THE PROBLEM. Using the listing below, set down each line from the line containing "Definition middle_release : act" through the line containing "sleep 50; right_release.", both ends included, exactly and with nothing added.

· · · · ·

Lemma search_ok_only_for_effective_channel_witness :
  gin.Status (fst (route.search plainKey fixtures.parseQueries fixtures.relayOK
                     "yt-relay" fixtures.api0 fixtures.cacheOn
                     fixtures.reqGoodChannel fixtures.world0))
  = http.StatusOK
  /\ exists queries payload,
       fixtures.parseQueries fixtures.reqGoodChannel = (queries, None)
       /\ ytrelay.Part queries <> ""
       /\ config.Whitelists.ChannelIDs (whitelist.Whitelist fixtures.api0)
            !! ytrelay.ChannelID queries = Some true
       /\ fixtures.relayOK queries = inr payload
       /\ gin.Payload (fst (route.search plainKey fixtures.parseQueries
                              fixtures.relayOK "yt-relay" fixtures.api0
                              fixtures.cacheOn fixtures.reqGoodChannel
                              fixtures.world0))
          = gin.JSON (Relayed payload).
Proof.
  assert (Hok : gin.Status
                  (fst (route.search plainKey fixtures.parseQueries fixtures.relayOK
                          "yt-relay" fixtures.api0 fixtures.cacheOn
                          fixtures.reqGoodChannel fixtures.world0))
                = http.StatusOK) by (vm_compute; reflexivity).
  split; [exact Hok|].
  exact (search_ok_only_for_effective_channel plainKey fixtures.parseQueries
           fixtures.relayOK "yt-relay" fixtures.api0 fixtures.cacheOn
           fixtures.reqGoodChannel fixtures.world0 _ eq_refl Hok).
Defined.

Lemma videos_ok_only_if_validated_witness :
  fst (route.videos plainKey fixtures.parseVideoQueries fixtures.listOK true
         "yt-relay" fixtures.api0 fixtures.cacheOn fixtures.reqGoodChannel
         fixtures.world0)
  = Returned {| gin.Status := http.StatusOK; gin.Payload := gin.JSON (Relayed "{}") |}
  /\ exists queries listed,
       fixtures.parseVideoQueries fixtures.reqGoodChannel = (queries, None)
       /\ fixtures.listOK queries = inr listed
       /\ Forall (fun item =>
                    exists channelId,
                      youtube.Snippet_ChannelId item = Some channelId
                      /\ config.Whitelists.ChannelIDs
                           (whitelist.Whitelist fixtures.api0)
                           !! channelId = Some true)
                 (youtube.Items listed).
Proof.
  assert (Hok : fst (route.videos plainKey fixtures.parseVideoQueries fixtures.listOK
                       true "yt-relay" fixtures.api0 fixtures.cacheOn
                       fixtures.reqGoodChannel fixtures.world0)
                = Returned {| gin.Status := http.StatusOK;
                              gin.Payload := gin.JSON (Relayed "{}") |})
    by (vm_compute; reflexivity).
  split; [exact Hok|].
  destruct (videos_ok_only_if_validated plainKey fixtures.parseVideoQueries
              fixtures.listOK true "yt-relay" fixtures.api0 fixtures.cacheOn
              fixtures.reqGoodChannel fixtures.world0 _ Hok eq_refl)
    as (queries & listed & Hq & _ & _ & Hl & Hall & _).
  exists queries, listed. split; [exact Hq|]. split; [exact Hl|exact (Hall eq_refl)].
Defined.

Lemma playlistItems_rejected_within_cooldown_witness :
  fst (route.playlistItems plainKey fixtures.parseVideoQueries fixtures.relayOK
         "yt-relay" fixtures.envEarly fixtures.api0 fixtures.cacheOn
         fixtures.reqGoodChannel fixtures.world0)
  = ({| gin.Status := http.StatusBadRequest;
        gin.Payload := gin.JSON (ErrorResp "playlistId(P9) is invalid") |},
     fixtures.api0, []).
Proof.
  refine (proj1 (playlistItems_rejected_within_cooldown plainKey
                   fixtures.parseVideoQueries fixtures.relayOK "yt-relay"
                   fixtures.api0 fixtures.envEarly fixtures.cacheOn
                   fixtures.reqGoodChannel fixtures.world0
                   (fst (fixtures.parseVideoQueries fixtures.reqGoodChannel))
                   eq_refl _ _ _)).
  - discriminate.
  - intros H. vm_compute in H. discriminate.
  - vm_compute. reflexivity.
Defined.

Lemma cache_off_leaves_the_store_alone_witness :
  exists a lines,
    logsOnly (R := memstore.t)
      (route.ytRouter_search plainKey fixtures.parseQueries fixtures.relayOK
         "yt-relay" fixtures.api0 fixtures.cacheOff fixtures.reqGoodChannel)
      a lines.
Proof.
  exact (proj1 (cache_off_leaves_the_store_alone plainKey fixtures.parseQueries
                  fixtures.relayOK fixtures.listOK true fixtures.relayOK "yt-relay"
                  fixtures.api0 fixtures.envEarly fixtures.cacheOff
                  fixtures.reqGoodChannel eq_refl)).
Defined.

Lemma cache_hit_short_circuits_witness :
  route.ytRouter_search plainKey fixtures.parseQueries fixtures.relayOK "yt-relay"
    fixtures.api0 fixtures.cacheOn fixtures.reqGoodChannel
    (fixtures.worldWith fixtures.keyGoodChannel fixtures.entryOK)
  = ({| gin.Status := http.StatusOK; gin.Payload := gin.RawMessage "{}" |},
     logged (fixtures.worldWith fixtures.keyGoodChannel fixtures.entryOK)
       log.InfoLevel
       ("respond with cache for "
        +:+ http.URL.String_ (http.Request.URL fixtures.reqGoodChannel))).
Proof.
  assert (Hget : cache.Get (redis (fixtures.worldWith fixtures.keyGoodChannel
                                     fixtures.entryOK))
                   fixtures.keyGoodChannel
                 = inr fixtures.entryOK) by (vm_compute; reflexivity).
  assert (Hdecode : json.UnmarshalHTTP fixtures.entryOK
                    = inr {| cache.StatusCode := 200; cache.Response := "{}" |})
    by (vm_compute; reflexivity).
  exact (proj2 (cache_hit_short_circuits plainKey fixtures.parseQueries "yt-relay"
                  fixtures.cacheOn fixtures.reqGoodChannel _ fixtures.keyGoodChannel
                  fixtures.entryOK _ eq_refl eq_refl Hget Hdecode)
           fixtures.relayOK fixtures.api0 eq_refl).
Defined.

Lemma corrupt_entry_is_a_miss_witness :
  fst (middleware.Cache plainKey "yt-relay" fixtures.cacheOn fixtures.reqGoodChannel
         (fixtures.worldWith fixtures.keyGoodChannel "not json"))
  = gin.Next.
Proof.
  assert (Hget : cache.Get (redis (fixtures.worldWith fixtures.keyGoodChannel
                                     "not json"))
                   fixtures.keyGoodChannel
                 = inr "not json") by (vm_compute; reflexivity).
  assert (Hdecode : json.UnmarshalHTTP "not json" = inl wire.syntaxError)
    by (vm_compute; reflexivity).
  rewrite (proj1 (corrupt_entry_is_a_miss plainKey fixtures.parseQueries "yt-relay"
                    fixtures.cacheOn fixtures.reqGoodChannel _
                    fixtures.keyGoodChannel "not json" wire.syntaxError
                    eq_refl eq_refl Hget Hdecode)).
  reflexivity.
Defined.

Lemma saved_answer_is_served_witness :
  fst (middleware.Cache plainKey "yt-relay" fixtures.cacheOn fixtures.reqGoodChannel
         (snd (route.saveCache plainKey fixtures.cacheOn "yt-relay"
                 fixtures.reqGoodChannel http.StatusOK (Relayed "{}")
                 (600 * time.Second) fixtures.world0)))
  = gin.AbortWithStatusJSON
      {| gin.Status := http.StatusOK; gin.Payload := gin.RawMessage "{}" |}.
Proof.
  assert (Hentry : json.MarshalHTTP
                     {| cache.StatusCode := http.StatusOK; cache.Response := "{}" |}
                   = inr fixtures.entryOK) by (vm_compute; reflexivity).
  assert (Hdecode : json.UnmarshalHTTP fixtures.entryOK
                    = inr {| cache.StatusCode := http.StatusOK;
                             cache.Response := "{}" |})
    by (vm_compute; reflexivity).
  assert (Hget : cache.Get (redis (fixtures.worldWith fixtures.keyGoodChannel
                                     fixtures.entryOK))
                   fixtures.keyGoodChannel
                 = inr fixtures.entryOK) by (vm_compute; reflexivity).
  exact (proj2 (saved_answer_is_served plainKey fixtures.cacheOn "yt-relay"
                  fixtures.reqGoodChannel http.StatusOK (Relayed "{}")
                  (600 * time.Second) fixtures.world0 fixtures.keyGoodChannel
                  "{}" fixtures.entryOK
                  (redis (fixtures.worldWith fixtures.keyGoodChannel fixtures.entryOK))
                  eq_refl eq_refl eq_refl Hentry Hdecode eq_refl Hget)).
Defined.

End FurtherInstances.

· · · · ·

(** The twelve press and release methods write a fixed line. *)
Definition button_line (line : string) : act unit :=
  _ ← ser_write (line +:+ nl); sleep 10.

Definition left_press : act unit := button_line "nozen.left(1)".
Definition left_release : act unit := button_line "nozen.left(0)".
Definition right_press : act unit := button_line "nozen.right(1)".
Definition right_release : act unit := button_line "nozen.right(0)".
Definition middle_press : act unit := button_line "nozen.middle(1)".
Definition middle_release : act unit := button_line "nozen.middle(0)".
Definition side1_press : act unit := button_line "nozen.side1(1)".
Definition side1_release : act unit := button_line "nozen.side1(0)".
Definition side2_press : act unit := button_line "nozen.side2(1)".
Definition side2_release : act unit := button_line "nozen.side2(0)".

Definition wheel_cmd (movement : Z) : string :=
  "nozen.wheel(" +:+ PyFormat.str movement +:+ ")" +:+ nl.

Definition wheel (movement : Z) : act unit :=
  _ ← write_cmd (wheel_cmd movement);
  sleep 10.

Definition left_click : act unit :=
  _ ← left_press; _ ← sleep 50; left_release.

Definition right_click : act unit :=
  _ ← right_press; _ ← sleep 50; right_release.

· · · · ·

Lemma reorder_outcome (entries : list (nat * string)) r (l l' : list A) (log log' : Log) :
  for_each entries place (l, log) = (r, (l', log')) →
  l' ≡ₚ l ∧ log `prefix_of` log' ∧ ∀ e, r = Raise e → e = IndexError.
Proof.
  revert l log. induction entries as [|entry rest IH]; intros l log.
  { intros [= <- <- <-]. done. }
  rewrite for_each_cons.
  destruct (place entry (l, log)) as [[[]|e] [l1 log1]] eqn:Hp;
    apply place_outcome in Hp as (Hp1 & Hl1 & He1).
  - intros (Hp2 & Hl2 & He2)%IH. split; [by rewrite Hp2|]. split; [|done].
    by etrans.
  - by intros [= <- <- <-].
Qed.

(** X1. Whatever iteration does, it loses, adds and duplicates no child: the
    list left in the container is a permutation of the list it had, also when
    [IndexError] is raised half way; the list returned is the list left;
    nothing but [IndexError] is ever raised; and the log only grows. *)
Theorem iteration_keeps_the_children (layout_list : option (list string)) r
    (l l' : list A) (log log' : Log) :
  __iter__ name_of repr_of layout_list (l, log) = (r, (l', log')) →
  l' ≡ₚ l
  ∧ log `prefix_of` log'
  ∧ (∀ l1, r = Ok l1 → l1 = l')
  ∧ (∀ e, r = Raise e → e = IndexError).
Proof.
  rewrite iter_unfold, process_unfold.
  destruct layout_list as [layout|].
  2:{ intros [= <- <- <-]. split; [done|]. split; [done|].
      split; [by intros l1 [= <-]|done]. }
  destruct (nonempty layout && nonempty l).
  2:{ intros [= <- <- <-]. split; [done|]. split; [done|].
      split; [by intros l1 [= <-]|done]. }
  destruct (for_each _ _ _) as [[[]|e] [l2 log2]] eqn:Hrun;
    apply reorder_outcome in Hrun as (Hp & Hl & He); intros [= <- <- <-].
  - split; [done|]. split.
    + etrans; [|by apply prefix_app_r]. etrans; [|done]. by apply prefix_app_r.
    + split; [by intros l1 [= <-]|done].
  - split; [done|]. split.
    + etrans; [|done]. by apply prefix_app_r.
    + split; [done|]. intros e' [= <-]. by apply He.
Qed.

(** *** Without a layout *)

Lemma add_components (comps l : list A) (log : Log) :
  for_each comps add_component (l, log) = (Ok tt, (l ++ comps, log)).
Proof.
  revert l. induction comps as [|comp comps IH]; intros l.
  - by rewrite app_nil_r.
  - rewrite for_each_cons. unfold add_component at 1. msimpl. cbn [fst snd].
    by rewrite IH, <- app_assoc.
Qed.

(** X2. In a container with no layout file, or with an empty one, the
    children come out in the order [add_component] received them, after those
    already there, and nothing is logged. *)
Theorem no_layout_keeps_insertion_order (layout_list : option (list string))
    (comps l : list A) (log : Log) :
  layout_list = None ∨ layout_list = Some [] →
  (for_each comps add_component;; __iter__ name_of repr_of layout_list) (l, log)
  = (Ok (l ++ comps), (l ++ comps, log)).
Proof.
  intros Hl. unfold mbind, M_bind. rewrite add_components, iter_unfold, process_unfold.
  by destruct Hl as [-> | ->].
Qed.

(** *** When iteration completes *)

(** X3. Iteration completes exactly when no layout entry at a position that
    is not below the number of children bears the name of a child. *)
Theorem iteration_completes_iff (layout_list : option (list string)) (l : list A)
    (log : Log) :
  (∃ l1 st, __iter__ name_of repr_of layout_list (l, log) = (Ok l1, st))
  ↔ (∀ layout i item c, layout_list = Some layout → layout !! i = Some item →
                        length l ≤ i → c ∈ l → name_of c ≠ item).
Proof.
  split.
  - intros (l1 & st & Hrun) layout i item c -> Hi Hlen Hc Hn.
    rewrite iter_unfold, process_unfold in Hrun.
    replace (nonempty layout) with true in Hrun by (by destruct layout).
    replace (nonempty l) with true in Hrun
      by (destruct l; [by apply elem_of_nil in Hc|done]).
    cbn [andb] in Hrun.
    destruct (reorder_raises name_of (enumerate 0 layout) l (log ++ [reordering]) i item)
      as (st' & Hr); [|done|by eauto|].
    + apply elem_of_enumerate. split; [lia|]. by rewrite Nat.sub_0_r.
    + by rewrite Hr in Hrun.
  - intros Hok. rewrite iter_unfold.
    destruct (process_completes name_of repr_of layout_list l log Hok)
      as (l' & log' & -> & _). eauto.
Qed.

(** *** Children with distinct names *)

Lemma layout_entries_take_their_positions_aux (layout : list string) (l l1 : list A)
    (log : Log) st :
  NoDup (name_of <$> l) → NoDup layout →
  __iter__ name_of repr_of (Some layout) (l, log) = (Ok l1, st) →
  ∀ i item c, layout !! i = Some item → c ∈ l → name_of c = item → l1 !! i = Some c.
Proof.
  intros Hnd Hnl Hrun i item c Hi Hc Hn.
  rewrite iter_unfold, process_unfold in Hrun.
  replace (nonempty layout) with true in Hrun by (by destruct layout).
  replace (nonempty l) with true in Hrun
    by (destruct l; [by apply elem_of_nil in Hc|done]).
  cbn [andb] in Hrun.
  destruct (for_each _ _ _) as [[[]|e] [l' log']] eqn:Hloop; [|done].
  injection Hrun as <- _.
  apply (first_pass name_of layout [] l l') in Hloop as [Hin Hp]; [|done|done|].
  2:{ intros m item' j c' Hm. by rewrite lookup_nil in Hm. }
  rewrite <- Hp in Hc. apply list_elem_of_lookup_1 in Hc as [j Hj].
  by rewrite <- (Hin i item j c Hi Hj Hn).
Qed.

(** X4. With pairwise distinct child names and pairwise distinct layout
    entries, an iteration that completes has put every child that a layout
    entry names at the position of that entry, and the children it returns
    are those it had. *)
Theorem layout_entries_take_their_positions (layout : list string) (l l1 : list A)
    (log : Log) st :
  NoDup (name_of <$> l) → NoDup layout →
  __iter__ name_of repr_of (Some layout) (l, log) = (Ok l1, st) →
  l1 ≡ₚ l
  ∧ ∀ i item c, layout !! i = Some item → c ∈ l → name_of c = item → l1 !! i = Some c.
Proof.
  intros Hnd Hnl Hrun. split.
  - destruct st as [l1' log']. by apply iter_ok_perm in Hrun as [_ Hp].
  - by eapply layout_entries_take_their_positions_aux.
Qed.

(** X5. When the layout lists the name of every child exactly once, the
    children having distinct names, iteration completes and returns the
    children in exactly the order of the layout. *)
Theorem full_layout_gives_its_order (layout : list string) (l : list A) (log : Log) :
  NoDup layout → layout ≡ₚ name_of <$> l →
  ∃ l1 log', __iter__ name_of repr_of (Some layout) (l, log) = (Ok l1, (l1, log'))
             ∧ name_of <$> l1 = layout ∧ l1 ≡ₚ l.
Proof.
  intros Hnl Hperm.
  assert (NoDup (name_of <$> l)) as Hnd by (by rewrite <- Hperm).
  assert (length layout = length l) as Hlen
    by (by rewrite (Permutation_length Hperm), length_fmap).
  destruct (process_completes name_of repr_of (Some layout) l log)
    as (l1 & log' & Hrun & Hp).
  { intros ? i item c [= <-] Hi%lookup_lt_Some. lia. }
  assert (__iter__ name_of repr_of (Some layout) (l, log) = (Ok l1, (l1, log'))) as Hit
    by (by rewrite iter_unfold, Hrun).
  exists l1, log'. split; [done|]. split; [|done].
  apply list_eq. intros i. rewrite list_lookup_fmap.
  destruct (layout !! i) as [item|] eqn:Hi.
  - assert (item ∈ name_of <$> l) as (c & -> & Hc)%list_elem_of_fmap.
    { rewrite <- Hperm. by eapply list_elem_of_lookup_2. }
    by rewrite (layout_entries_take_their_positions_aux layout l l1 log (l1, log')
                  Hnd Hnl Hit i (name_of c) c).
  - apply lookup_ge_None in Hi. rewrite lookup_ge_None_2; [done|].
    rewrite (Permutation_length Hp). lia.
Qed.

· · · · ·

OUTPUT BELOW.
Definition middle_release : act unit := button_line "nozen.middle(0)".
Definition side1_press : act unit := button_line "nozen.side1(1)".
Definition side1_release : act unit := button_line "nozen.side1(0)".
Definition side2_press : act unit := button_line "nozen.side2(1)".
Definition side2_release : act unit := button_line "nozen.side2(0)".

Definition wheel_cmd (movement : Z) : string :=
  "nozen.wheel(" +:+ PyFormat.str movement +:+ ")" +:+ nl.

Definition wheel (movement : Z) : act unit :=
  _ ← write_cmd (wheel_cmd movement);
  sleep 10.

Definition left_click : act unit :=
  _ ← left_press; _ ← sleep 50; left_release.

Definition right_click : act unit :=
  _ ← right_press; _ ← sleep 50; right_release.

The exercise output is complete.